In some embodiments, the disclosed method can be used in order to optimize an FPU or any circuit configured to compute partially or fully using the floating-point format. Because of their high arithmetic complexity and high power consumption, the use of the disclosed circuit optimization method in an FPU circuit is particularly interesting to reduce circuit costs or improve performances. As an exemplary embodiment, the disclosed invention can be used in the mantissa calculation of a FPU circuit, comprising but not limited to additions, multiplications, MAC or FMA operations. Due to the use of the floating-point format, the FPU mantissa computation requires large fixed-point arithmetic operations but only collects a limited number of signals for its final output. For example, in the IEEE 754 standard, the addition, multiplication and FMA mantissa operations output 28, 48 and 72 bits, respectively, while the single-precision floating-point format only stores 23 bits for the mantissa. Such bit widths generally strongly constrain the design, increasing the area and power consumption or limiting the speed of the overall system. An embodiment of the disclosed method comprises the logic monitoring of high-significance signals in the mantissa computation and logic cutting of at least one of the signal paths of the mantissa computation. It is thus possible to relax the timing constraint or design cost of the mantissa computation circuit with minimal impact on the overall precision of the FPU. As the FPU precision is already limited by the rounding error, it is also possible to realize an FPU with no degradation of the precision by using the disclosed method. For example, if the logic cutting and alternate path induce arithmetic errors of value lower than or equal to the rounding error, the precision degradation can be lower than the degradation induced by the rounding.

Next, an exemplary implemented method is described. The flowchart of FIG. 11 shows an exemplary method 1100 for optimizing a circuit using the disclosed method. Although the operations of the disclosed method are described in a particular, sequential order for convenient presentation, it should be understood that this manner of description encompasses rearrangement. For example, operations described sequentially may in some cases be rearranged or performed concurrently. Moreover, for the sake of simplicity, the attached figure may not show the various ways in which the disclosed method can be used in conjunction with other methods. Additionally, the description sometimes uses terms like “find”, “evaluate” and “write” to describe the exemplary disclosed method. These terms are high-level abstractions of the actual operations that are performed. The actual operations that correspond to these terms will vary depending on the particular implementation and are readily discernible by one of ordinary skill in the art. Although not required, the exemplary method 1100 is performed after the initial circuit synthesis.

At process block 1101, a timing analysis is performed on at least one signal path of the circuit to obtain delay times. In an embodiment of the disclosed method, the timing analysis is capable of performing incremental analysis, which allows the designer to analyze and evaluate timing changes to a particular area or signal path of the circuit without having to calculate the timing of the entire circuit. In one embodiment, delay times may comprise timing exceptions induced by preceding use of the disclosed method.

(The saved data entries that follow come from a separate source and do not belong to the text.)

(* ===== verification/StateTests.v ===== *)
(** The unit tests of crates/state/src/state.rs, crates/precompile/src/lib.rs and
    crates/execution/src/executor.rs, as programs on the model, proved to pass
    for every store, EVM and iteration order with the laws of the interfaces. *)
From S2P Require Import Prelude Types Tx State StateModel StateLemmas StateProps Precompile PrecompileProps Executor ExecutorModel.
From S2P Require Import Node NodeProps PoolTests.

(** ** The tests of the world state *)

Definition genesis_with (alloc : gmap Z GenesisAlloc) : EvmGenesis := {|
  genesis_chain_id := 1337; genesis_alloc := alloc; genesis_gas_limit := 30000000;
  genesis_base_fee_per_gas := 1000000000; genesis_coinbase := 0; genesis_timestamp := 0 |}.

Definition plain_alloc (balance : U256) : GenesisAlloc := mkAlloc balance 0 [] ∅.

Section StateTests.
Context `{RevmInit}.

Definition test_from_genesis_empty : option unit :=
  let state := State.from_genesis (genesis_with ∅) in
  assert (chain_id (st_config state) =? 1337).

Definition test_from_genesis_with_alloc : option unit :=
  let addr := repeat_byte 0xAA in
  let state := State.from_genesis (genesis_with (<[addr := plain_alloc 1000000000000000000]> ∅)) in
  assert (get_balance state addr =? 1000000000000000000).

Definition test_vsdb_database_basic : option unit :=
  let addr := repeat_byte 0x11 in
  let info := mkInfo _ 42 7 (info_code_hash info_default) (info_code info_default) in
  let db := insert_account vsdb_new addr info in
  loaded ← basic db addr;
  assert (info_balance loaded =? 42);;
  assert (info_nonce loaded =? 7).

Definition test_vsdb_database_storage : option unit :=
  let addr := repeat_byte 0x22 in
  let slot := 5 in
  let value := 999 in
  let db := insert_storage vsdb_new addr slot value in
  assert (db_storage db addr slot =? value);;
  assert (db_storage db addr 99 =? 0).

Definition test_vsdb_database_block_hash : option unit :=
  let hash := from_be_bytes (replicate 32 (byte_of_Z 0xCC)) in
  let db := insert_block_hash vsdb_new 42 hash in
  assert (db_block_hash db 42 =? hash);;
  assert (db_block_hash db 99 =? 0).

Definition test_set_balance_and_nonce : option unit :=
  let state := State.from_genesis (genesis_with ∅) in
  let addr := repeat_byte 0x33 in
  let state := set_balance state addr 100 in
  assert (get_balance state addr =? 100);;
  let state := set_nonce state addr 5 in
  assert (get_nonce state addr =? 5);;
  assert (vsdb_get_balance (cache_db (db state)) addr =? 100);;
  assert (vsdb_get_nonce (cache_db (db state)) addr =? 5).

Definition test_state_root_determinism : option unit :=
  let genesis := genesis_with (<[repeat_byte 0xAA := plain_alloc 1000]> ∅) in
  let state1 := State.from_genesis genesis in
  let state2 := State.from_genesis genesis in
  let '(state1, root1) := state_root state1 in
  let '(state2, root2) := state_root state2 in
  assert (bool_decide (root1 = root2));;
  assert (bool_decide (root1 ≠ replicate 32 (byte_of_Z 0))).

Definition state_tests : list (option unit) :=
  [test_from_genesis_empty; test_from_genesis_with_alloc; test_vsdb_database_basic; test_vsdb_database_storage;
   test_vsdb_database_block_hash; test_set_balance_and_nonce; test_state_root_determinism].
End StateTests.

(** ** The tests of the precompiles *)

Definition test_staking_state `{!HashIter (Z * Z) Z} : option unit :=
  let state := staking_new in
  let delegator := repeat_byte 0xAA in
  let validator := repeat_byte 0x11 in
  let amount := 1000 in
  let state := delegate state delegator validator amount in
  assert (get_stake state delegator validator =? amount);;
  assert (total_stake state validator =? amount);;
  let state := delegate state delegator validator amount in
  assert (get_stake state delegator validator =? 2000);;
  let '(state, r) := unbond state delegator validator 500 in
  assert (is_ok r);;
  assert (get_stake state delegator validator =? 1500);;
  let '(state, r) := unbond state delegator validator 2000 in
  assert (negb (is_ok r));;
  let delegator2 := repeat_byte 0xBB in
  let state := delegate state delegator2 validator 300 in
  assert (total_stake state validator =? 1800).

Definition test_precompile_addresses : option unit :=
  let a := replicate 20 (byte_of_Z 0) in
  assert (BALANCES_ADDR =? address_from_slice (<[18%nat := byte_of_Z 0x08]> a));;
  assert (STAKING_ADDR =? address_from_slice (<[19%nat := byte_of_Z 0x01]> (<[18%nat := byte_of_Z 0x08]> a))).

(** ** The test of the executor *)

Definition test_genesis : EvmGenesis := genesis_with (<[repeat_byte 0xAA := plain_alloc 1000000000000000000]> ∅).

Definition test_executor_creation `{RevmInit} : option unit :=
  let executor := Executor.from_genesis test_genesis in
  assert (chain_id (Executor.config executor) =? 1337).

(** ** They pass *)

(** The root of a trie that holds something is a hash, and not the zero hash. *)
Class RootNonzero `{VsdbOk} : Prop := root_nonzero t :
  mpt_content t ≠ ∅ → ∃ bytes, (mpt_root_hash t).2 = Ok bytes ∧ (32 ≤ length bytes)%nat ∧ take 32 bytes ≠ replicate 32 (byte_of_Z 0).

Section Passing.
Context `{RevmInit} {VO : VsdbOk} {RO : RevmOk}.

Lemma test_genesis_wf addr balance : is_address addr → is_u256 balance → genesis_wf (genesis_with (<[addr := plain_alloc balance]> ∅)).
Proof.
  intros Ha Hb. apply map_Forall_insert_2; [|apply map_Forall_empty]. split; [done|]. by apply alloc_plain_wf.
Qed.

Lemma with_alloc_passes : test_from_genesis_with_alloc = Some tt.
Proof.
  unfold test_from_genesis_with_alloc. set (g := genesis_with _).
  destruct (genesis_reads g (repeat_byte 0xAA) 0) as (E & _); [apply test_genesis_wf; by vm_compute|by vm_compute..|].
  rewrite E. unfold g. cbn [genesis_alloc genesis_with]. by rewrite lookup_insert_eq.
Qed.

Lemma database_basic_passes : test_vsdb_database_basic = Some tt.
Proof.
  unfold test_vsdb_database_basic, basic. rewrite insert_account_accounts, mapx_get_insert, decide_True by done.
  cbn [fmap option_fmap option_map]. destruct (to_from_info (mkInfo _ 42 7 (info_code_hash info_default) (info_code info_default)))
    as (_ & _ & E3).
  { destruct info_default_wf as (_ & _ & Hc). split_and!; [by vm_compute..|done]. }
  rewrite E3. cbn [info_code_hash]. rewrite info_default_code_hash, Z.eqb_refl. cbn [negb mbind option_bind].
  by vm_compute.
Qed.

Lemma database_storage_passes : test_vsdb_database_storage = Some tt.
Proof.
  unfold test_vsdb_database_storage, db_storage, insert_storage. cbv zeta. cbn [storage]. rewrite !mapx_get_insert.
  rewrite decide_False by by vm_compute. rewrite decide_True by done. cbn [storage vsdb_new]. rewrite mapx_get_new. by vm_compute.
Qed.

Lemma block_hash_passes : test_vsdb_database_block_hash = Some tt.
Proof.
  unfold test_vsdb_database_block_hash, db_block_hash, insert_block_hash. cbn [block_hashes_db].
  rewrite !mapx_get_insert. rewrite decide_False by by vm_compute. rewrite decide_True by done.
  cbn [block_hashes_db vsdb_new]. rewrite mapx_get_new. by vm_compute.
Qed.

Lemma set_balance_nonce_passes : test_set_balance_and_nonce = Some tt.
Proof.
  unfold test_set_balance_and_nonce. set (s := State.from_genesis _).
  assert (is_address (repeat_byte 0x33)) as Ha by by vm_compute.
  destruct (set_balance_get s (repeat_byte 0x33) 100 (repeat_byte 0x33) 0 Ha Ha ltac:(by vm_compute)) as (B1 & B2 & _).
  rewrite decide_True in B1, B2 by done. rewrite B1. cbn [assert Z.eqb Pos.eqb mbind option_bind].
  destruct (set_nonce_get (set_balance s (repeat_byte 0x33) 100) (repeat_byte 0x33) 5 (repeat_byte 0x33) 0 Ha Ha) as (N1 & N2 & _ & N4 & _).
  rewrite decide_True in N1, N2 by done. by rewrite N1, N2, N4, B2.
Qed.

Lemma state_root_passes `{!RootNonzero} : test_state_root_determinism = Some tt.
Proof.
  unfold test_state_root_determinism, state_root. set (s := State.from_genesis _).
  destruct (root_nonzero (state_trie s)) as (bytes & Hr & Hl & Hnz).
  { intros E. destruct (genesis_reads (genesis_with (<[repeat_byte 0xAA := plain_alloc 1000]> ∅)) (repeat_byte 0xAA) 0)
      as (_ & _ & _ & Ht); [apply test_genesis_wf; by vm_compute|by vm_compute..|].
    fold s in Ht. rewrite E, lookup_empty in Ht. cbn [genesis_alloc genesis_with] in Ht. by rewrite lookup_insert_eq in Ht. }
  destruct (mpt_root_hash (state_trie s)) as [t r]. simpl in Hr. subst r.
  rewrite length_take, Nat.min_l, Nat.sub_diag, app_nil_r by lia.
  by rewrite !bool_decide_eq_true_2.
Qed.

(** The unit tests of the world state pass over every store and every EVM. *)
Theorem state_tests_pass `{!RootNonzero} : Forall (λ t, t = Some tt) state_tests.
Proof.
  unfold state_tests. rewrite !Forall_cons. split_and!; [..|done].
  - unfold test_from_genesis_empty, State.from_genesis. by destruct (fold_left _ _ _).
  - apply with_alloc_passes.
  - apply database_basic_passes.
  - apply database_storage_passes.
  - apply block_hash_passes.
  - apply set_balance_nonce_passes.
  - apply state_root_passes.
Qed.

(** The executor is created with the chain id of its genesis. *)
Theorem executor_test_passes : test_executor_creation = Some tt.
Proof. unfold test_executor_creation, Executor.from_genesis, State.from_genesis. by destruct (fold_left _ _ _). Qed.
End Passing.

(** Evaluates the next [unbond]. *)
Ltac run_unbond := match goal with |- context [unbond ?s ?d ?v ?n] =>
  let r := eval vm_compute in (unbond s d v n) in replace (unbond s d v n) with r by (vm_compute; reflexivity) end;
  cbv beta iota zeta.

(** The unit tests of the staking ledger pass with every iteration order of its
    map. *)
Theorem precompile_tests_pass `{!HashIter (Z * Z) Z} :
  test_staking_state = Some tt ∧ test_precompile_addresses = Some tt.
Proof.
  split; [|by vm_compute]. unfold test_staking_state. cbv zeta.
  rewrite total_stake_eq by (apply (bool_decide_unpack _); by vm_compute). passed. run_unbond. passed. run_unbond. passed.
  rewrite total_stake_eq by (apply (bool_decide_unpack _); by vm_compute). by vm_compute.
Qed.

(** ** A trie whose roots are marked *)

Definition marked_vsdb : Vsdb := {|
  Mapx V := gmap (list byte) V;
  mapx_new V := ∅;
  mapx_get V m k := m !! k;
  mapx_insert V m k v := <[k := v]> m;
  MptCalc := gmap (list byte) (list byte);
  mpt_new := ∅;
  mpt_insert t k v := (<[k := v]> t, Ok tt);
  mpt_root_hash t := (t, Ok (replicate 32 (byte_of_Z 1) ++ concat (map_to_list t).*2));
|}.

Definition marked_vsdb_ok : @VsdbOk marked_vsdb.
Proof.
  refine (@Build_VsdbOk marked_vsdb _ _ (λ t : @MptCalc marked_vsdb, (t : gmap (list byte) (list byte))) _ _ _ _); try done.
  - intros V m k v k'. exact (lookup_insert (m : gmap (list byte) V) k k' v).
  - by intros t1 t2 ->.
Defined.

Definition marked_revm_init : @RevmInit marked_vsdb byte_revm :=
  let info := mkInfo byte_revm 0 0 keccak_empty (Some []) in
  @Build_RevmInit marked_vsdb byte_revm info (mkDbAccount byte_revm info ∅) (mkCacheDB marked_vsdb byte_revm ∅ tt).

Lemma marked_revm_ok : @RevmOk marked_vsdb byte_revm marked_revm_init.
Proof. split; try done. Qed.

Lemma marked_nonzero : @RootNonzero marked_vsdb marked_vsdb_ok.
Proof.
  intros t _. eexists. split; [reflexivity|]. rewrite take_app_le by by rewrite length_replicate.
  split; [rewrite length_app, length_replicate; lia|by vm_compute].
Qed.

Lemma state_tests_pass_here : Forall (λ t, t = Some tt) (@state_tests marked_vsdb byte_revm marked_revm_init).
Proof. exact (@state_tests_pass marked_vsdb byte_revm marked_revm_init marked_vsdb_ok marked_revm_ok marked_nonzero). Qed.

At process block 1102, netlist traversal can be performed to obtain behavioral specifications on at least one signal path of the circuit from the behavioral specifications of the overall circuit. These behavioral specifications can serve either to identify the signal paths for which the behavior could be altered by the transforming into a false path, or to perform the transforming of the signal path in order to fit behavioral specifications after the transforming. In an embodiment, behavioral specifications of the overall circuit or of at least one signal path can be described from circuit behavioral information, comprising but not limited to RTL and gate-level codes (e.g. VHDL or Verilog), behavioral code, system-level modeling codes (e.g. SystemC, Matlab, or C++), synthesis pragmas, precision specifications, or accuracy specifications. In one embodiment, behavioral specifications may comprise behavioral alteration information induced by preceding use of the disclosed method.

At process block 1103, the at least one signal path of the circuit are sorted according to the delay times obtained at process block 1101 and the behavioral specifications obtained at process block 1102 in order to find the best possible candidates for transforming into a false path. The sorting can be based on a number of different criteria. In one exemplary embodiment, the slack values are considered in the sorting. In another embodiment, the significance of the output of the at least one signal path is considered in the sorting. In another embodiment, the at least one signal path can be sorted based on a circuit implementation cost function evaluating for instance area, delay, power cost required to for the signal path to meet timing closure.

At process block 1104, a signal path is selected from the at least one signal path sorted at process block 1103. In one exemplary embodiment, the signal path having the longest delay time and with the lowest constraints on the behavioral specifications is selected.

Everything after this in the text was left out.